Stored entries

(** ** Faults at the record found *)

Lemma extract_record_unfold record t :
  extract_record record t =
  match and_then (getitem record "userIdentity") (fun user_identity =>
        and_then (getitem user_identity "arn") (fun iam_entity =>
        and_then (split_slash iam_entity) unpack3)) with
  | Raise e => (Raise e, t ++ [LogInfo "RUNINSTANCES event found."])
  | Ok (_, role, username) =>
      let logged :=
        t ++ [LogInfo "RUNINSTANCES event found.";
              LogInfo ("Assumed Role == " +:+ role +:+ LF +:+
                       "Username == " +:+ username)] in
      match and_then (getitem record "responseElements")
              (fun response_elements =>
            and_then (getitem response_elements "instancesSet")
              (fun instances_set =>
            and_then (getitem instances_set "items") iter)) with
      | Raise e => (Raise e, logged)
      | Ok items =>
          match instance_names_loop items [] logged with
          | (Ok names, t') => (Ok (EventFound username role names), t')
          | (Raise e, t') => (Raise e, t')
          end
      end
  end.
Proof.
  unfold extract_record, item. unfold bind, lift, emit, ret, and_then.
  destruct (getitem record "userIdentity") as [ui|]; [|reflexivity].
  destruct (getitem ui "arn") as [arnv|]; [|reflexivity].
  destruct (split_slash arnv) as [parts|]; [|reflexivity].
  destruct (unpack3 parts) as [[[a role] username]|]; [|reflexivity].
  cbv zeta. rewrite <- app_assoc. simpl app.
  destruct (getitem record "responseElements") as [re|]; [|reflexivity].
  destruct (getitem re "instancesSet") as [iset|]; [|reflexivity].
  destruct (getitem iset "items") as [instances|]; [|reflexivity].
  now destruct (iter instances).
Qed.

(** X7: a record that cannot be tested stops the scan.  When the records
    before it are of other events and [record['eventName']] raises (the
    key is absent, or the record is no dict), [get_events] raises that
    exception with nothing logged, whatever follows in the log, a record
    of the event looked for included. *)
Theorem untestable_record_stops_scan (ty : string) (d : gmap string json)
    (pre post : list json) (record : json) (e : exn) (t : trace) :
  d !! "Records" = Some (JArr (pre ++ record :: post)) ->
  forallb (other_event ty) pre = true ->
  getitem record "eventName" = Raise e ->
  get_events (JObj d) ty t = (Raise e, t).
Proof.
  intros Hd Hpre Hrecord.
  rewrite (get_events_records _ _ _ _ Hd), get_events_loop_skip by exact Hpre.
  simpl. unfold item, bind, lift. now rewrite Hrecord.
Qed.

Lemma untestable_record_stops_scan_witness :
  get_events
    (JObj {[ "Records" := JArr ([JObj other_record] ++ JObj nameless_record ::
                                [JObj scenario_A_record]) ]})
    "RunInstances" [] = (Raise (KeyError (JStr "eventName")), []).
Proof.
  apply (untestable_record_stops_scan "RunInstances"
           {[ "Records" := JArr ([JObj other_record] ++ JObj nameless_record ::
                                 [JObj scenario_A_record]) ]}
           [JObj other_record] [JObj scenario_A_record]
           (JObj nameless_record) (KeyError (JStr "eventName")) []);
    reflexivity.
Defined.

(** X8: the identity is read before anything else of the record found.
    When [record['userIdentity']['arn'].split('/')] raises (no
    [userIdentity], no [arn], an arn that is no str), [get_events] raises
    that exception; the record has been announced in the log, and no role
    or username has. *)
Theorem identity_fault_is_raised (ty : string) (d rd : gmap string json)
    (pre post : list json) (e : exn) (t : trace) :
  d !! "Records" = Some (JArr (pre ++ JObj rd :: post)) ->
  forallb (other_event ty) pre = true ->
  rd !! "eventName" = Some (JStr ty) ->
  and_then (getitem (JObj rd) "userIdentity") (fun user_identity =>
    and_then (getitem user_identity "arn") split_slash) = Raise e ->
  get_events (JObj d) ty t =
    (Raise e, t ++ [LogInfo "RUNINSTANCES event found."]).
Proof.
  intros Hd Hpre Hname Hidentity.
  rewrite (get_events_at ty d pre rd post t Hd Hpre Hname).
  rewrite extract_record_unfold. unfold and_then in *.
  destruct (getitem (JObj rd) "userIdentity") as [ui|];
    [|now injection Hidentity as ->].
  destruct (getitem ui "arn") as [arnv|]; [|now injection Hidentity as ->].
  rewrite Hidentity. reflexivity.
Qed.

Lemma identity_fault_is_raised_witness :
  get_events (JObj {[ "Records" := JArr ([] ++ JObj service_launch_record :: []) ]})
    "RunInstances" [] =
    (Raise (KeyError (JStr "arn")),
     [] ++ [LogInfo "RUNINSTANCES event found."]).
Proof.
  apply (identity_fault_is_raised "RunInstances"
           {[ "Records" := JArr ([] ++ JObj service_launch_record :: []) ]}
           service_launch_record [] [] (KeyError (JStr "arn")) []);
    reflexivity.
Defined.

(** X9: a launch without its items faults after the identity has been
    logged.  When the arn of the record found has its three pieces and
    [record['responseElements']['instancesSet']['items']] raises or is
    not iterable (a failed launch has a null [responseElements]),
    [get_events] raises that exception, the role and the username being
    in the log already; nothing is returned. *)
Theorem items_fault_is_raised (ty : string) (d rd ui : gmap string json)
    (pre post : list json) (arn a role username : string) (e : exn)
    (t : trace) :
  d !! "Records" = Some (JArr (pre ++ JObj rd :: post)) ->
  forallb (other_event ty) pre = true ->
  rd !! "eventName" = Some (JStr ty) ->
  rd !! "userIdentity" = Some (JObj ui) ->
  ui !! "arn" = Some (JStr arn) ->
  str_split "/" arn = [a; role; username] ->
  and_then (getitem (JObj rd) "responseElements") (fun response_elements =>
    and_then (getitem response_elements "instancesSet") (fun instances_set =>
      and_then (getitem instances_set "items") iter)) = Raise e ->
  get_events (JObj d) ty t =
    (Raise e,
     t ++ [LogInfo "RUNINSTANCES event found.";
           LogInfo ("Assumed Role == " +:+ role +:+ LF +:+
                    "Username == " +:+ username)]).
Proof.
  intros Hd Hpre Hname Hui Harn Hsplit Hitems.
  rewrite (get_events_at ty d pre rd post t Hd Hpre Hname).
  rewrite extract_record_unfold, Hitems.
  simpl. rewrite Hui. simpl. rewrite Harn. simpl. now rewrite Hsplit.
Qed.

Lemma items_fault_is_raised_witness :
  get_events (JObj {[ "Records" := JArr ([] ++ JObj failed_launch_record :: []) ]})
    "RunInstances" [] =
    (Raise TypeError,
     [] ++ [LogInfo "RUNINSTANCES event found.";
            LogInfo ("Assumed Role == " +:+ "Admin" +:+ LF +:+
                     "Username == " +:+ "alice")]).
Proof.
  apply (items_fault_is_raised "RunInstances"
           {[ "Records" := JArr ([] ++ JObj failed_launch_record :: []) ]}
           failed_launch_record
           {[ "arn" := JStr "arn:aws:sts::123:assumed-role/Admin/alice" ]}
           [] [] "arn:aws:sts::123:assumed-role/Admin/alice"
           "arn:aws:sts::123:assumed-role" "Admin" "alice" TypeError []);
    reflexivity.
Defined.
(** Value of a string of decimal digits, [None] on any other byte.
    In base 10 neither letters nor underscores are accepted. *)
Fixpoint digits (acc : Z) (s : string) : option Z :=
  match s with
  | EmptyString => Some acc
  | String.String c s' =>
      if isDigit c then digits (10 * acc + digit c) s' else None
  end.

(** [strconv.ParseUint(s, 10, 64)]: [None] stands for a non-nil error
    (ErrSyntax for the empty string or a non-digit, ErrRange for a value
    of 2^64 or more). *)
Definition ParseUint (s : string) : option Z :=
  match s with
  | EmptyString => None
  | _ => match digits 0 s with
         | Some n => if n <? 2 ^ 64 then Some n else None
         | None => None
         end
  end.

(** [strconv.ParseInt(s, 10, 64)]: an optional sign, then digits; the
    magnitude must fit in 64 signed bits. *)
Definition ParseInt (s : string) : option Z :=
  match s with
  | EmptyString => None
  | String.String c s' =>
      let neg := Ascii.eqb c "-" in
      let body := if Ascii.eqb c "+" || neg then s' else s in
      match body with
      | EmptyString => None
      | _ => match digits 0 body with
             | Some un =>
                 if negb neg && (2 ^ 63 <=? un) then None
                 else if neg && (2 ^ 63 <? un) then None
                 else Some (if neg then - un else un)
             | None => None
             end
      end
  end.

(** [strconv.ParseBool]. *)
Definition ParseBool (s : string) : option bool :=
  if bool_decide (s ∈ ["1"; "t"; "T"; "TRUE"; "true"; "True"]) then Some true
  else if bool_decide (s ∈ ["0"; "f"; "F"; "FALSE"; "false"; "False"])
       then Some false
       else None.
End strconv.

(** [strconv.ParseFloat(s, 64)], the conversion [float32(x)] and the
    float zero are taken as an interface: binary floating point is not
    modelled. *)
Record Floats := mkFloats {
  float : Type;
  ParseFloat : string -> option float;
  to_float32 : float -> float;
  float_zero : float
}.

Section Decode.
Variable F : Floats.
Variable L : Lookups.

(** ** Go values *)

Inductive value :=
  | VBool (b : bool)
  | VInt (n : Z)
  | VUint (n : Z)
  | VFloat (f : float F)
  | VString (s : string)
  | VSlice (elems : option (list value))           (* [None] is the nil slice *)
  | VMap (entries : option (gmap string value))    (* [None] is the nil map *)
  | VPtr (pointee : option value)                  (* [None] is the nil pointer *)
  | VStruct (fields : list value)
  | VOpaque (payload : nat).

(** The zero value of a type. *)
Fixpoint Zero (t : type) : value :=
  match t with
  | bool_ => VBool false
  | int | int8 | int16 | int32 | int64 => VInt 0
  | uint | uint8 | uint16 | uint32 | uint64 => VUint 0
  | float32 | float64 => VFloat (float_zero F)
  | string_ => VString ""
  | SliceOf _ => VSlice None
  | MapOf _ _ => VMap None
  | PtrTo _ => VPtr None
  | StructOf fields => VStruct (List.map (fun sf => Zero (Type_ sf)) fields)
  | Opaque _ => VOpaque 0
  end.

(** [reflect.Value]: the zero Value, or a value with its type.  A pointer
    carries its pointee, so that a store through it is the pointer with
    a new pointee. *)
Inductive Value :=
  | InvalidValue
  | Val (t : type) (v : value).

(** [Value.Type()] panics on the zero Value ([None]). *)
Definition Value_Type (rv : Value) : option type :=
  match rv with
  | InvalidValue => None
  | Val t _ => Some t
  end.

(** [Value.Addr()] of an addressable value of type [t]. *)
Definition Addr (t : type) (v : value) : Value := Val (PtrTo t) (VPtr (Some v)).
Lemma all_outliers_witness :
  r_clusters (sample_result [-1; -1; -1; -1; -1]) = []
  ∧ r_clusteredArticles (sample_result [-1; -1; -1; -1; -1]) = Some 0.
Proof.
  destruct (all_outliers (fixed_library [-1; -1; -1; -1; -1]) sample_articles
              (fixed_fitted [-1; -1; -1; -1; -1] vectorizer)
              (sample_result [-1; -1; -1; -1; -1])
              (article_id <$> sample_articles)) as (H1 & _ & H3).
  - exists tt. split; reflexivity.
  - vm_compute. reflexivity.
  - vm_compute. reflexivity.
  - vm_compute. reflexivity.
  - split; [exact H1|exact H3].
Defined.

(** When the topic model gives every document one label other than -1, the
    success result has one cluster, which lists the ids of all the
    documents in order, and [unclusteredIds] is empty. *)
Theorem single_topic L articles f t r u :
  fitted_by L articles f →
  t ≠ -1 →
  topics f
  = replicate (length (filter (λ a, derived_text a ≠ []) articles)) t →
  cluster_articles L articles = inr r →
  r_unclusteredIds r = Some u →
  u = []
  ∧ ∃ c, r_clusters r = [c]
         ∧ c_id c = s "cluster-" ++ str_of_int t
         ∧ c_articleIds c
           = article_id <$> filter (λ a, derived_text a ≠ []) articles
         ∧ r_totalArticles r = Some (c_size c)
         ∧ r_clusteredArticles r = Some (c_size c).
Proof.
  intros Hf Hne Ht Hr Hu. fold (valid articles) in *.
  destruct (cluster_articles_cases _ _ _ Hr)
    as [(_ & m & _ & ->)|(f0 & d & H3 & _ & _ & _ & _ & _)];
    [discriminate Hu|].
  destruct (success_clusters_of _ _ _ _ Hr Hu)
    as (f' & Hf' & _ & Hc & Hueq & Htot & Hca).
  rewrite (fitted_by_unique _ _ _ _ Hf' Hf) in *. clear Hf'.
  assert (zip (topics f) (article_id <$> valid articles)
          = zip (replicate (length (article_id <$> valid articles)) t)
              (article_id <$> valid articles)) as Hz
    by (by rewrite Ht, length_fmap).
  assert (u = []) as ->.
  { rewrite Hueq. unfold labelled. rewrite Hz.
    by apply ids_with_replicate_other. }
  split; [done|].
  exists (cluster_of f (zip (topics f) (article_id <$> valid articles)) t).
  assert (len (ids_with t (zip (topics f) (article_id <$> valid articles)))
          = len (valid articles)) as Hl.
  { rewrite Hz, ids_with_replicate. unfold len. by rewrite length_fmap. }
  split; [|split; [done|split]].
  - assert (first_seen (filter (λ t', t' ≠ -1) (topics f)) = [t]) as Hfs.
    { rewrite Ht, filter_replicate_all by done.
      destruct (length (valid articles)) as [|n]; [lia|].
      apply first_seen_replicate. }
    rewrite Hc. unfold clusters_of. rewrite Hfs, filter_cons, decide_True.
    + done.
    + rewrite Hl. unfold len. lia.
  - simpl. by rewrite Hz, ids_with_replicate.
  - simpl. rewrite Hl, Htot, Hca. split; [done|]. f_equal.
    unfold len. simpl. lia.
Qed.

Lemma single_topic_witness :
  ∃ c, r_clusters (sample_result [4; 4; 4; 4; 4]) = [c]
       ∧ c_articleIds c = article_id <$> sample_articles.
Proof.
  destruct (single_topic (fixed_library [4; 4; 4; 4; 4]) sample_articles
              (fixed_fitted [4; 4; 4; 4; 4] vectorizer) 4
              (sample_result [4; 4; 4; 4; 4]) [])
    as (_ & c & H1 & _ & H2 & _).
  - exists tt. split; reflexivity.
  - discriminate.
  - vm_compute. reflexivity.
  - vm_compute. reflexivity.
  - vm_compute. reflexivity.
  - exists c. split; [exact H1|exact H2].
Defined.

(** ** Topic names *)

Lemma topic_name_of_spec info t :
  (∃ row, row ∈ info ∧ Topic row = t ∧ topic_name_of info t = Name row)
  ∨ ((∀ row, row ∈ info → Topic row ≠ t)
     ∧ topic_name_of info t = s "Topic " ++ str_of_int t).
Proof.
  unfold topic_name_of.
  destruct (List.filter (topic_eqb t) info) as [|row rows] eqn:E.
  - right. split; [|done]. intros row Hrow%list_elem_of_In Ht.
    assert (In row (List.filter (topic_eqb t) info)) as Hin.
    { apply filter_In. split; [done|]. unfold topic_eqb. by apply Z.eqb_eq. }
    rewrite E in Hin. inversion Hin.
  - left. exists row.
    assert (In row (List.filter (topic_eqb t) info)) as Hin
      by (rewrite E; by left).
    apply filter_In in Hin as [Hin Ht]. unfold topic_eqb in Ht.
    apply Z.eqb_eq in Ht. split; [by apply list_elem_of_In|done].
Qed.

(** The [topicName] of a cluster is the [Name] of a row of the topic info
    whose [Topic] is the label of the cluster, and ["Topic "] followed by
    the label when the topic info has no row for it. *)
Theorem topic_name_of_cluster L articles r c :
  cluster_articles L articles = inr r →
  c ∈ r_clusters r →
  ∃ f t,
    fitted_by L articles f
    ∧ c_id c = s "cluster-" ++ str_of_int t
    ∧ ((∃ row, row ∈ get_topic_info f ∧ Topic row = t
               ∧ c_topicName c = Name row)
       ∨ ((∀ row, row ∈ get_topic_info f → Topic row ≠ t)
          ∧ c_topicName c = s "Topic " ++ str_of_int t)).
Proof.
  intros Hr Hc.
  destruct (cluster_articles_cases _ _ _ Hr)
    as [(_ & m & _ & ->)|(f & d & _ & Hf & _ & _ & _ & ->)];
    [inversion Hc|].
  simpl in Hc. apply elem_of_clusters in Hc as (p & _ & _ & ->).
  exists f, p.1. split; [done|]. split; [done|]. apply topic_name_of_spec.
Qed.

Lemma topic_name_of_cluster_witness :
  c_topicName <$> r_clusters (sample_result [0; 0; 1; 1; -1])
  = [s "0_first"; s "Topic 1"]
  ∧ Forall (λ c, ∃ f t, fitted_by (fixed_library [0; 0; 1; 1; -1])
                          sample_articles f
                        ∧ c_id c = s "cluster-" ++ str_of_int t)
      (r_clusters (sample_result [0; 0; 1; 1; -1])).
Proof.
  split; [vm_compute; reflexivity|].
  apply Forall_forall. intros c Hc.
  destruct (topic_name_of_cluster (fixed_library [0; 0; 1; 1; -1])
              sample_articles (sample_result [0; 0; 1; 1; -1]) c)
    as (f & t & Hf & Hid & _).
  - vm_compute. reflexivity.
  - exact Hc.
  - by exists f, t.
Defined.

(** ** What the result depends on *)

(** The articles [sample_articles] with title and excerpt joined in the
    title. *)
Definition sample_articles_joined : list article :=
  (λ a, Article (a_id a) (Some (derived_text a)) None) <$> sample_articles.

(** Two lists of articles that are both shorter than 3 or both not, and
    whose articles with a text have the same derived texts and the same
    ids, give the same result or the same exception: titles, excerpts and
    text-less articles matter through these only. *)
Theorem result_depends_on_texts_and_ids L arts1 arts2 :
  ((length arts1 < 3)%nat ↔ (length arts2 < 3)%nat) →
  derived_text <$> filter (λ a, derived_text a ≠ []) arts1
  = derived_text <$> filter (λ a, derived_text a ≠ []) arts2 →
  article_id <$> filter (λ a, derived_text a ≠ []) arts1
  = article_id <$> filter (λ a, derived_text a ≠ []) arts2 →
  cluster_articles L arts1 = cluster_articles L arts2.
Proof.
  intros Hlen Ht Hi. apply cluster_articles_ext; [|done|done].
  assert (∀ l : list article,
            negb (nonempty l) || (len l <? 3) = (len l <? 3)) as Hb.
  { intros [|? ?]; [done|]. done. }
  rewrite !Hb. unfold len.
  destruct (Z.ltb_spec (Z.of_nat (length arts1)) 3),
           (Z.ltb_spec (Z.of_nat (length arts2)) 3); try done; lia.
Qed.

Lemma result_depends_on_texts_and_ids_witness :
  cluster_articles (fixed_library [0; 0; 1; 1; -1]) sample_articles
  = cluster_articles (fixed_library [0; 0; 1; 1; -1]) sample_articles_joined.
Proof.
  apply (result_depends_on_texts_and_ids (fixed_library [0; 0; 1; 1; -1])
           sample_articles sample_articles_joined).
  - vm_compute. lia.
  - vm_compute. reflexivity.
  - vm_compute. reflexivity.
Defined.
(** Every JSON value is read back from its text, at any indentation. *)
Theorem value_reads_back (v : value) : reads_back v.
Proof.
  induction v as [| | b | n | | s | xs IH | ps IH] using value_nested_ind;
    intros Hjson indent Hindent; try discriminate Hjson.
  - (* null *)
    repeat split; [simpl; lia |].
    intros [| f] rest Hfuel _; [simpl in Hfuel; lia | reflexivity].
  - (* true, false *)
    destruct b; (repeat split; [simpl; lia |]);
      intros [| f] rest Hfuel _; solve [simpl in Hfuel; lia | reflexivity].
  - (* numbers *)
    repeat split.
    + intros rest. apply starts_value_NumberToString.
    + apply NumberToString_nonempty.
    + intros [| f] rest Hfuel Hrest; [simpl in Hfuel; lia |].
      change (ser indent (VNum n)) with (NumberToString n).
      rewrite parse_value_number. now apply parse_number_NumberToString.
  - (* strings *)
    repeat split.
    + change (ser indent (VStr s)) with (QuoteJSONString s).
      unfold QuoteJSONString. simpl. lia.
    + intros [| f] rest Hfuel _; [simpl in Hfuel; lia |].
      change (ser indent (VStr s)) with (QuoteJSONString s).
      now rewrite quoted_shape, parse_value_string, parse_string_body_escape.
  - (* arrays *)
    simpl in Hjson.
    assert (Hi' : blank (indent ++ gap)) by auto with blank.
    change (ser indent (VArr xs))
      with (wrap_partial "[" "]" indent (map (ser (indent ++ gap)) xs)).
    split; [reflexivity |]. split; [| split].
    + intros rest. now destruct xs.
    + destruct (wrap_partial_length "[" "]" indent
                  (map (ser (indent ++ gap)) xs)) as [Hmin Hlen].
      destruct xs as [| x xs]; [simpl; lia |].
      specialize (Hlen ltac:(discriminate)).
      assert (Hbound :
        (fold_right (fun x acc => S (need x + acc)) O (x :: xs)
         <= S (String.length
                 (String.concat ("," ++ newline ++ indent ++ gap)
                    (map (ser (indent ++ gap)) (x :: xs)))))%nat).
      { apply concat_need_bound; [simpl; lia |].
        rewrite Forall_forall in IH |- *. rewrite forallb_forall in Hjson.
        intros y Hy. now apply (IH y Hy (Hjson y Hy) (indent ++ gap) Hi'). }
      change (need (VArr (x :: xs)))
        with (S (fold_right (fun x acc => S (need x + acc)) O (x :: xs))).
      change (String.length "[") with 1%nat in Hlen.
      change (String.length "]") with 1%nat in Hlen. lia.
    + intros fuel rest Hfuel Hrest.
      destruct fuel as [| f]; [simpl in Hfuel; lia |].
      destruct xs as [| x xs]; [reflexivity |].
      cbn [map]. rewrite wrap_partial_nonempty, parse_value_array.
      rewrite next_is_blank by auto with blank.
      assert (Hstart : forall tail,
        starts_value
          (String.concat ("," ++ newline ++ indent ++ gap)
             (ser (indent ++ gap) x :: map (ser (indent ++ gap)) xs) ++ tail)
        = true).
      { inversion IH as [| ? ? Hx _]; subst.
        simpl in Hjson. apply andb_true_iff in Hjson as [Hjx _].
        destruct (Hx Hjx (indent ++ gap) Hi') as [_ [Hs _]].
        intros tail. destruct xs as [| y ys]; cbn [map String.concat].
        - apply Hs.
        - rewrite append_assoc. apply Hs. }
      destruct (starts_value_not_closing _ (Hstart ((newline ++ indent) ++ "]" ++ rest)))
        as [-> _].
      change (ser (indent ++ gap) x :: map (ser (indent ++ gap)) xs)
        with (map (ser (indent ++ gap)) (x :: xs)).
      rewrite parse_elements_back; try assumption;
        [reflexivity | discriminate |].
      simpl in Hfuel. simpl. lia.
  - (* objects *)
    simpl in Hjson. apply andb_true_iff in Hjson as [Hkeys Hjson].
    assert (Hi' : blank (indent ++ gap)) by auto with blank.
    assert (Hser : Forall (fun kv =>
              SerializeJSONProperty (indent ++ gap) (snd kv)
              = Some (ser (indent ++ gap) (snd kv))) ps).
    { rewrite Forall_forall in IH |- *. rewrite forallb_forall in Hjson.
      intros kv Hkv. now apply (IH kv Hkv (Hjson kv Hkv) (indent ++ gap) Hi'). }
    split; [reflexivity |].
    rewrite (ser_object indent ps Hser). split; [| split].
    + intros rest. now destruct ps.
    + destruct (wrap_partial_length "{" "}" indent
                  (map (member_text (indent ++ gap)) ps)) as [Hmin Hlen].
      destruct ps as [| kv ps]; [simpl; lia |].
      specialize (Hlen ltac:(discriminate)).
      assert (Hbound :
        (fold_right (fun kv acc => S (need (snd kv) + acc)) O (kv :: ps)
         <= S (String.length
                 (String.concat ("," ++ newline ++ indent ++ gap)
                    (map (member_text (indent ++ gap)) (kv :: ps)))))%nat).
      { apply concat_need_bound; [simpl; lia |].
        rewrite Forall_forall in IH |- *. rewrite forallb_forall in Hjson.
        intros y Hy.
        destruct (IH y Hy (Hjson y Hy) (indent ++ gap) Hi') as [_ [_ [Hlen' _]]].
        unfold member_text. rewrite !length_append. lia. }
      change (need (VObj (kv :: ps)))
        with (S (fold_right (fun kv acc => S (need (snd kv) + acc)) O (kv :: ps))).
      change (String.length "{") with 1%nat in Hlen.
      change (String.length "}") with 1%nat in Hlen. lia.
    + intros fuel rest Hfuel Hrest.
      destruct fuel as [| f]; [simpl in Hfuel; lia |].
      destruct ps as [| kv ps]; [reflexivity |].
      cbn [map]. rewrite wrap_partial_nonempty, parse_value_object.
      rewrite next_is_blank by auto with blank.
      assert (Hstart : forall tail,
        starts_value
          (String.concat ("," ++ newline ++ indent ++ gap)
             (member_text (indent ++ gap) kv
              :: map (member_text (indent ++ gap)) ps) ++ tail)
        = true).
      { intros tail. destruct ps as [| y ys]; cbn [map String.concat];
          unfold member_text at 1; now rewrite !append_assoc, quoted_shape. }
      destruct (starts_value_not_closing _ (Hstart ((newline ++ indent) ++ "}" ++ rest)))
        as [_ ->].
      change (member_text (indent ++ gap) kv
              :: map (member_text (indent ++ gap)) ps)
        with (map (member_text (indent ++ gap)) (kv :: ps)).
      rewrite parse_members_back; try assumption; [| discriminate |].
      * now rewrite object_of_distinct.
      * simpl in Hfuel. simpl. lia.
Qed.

*PROMPT:*
From the entries above, return exactly the line containing "destruct b; (repeat", the line containing "Hrest; [simpl in Hfuel; lia |].", and all lines between, and nothing else.

*THE COMPLETED TASK:*
    destruct b; (repeat split; [simpl; lia |]);
      intros [| f] rest Hfuel _; solve [simpl in Hfuel; lia | reflexivity].
  - (* numbers *)
    repeat split.
    + intros rest. apply starts_value_NumberToString.
    + apply NumberToString_nonempty.
    + intros [| f] rest Hfuel Hrest; [simpl in Hfuel; lia |].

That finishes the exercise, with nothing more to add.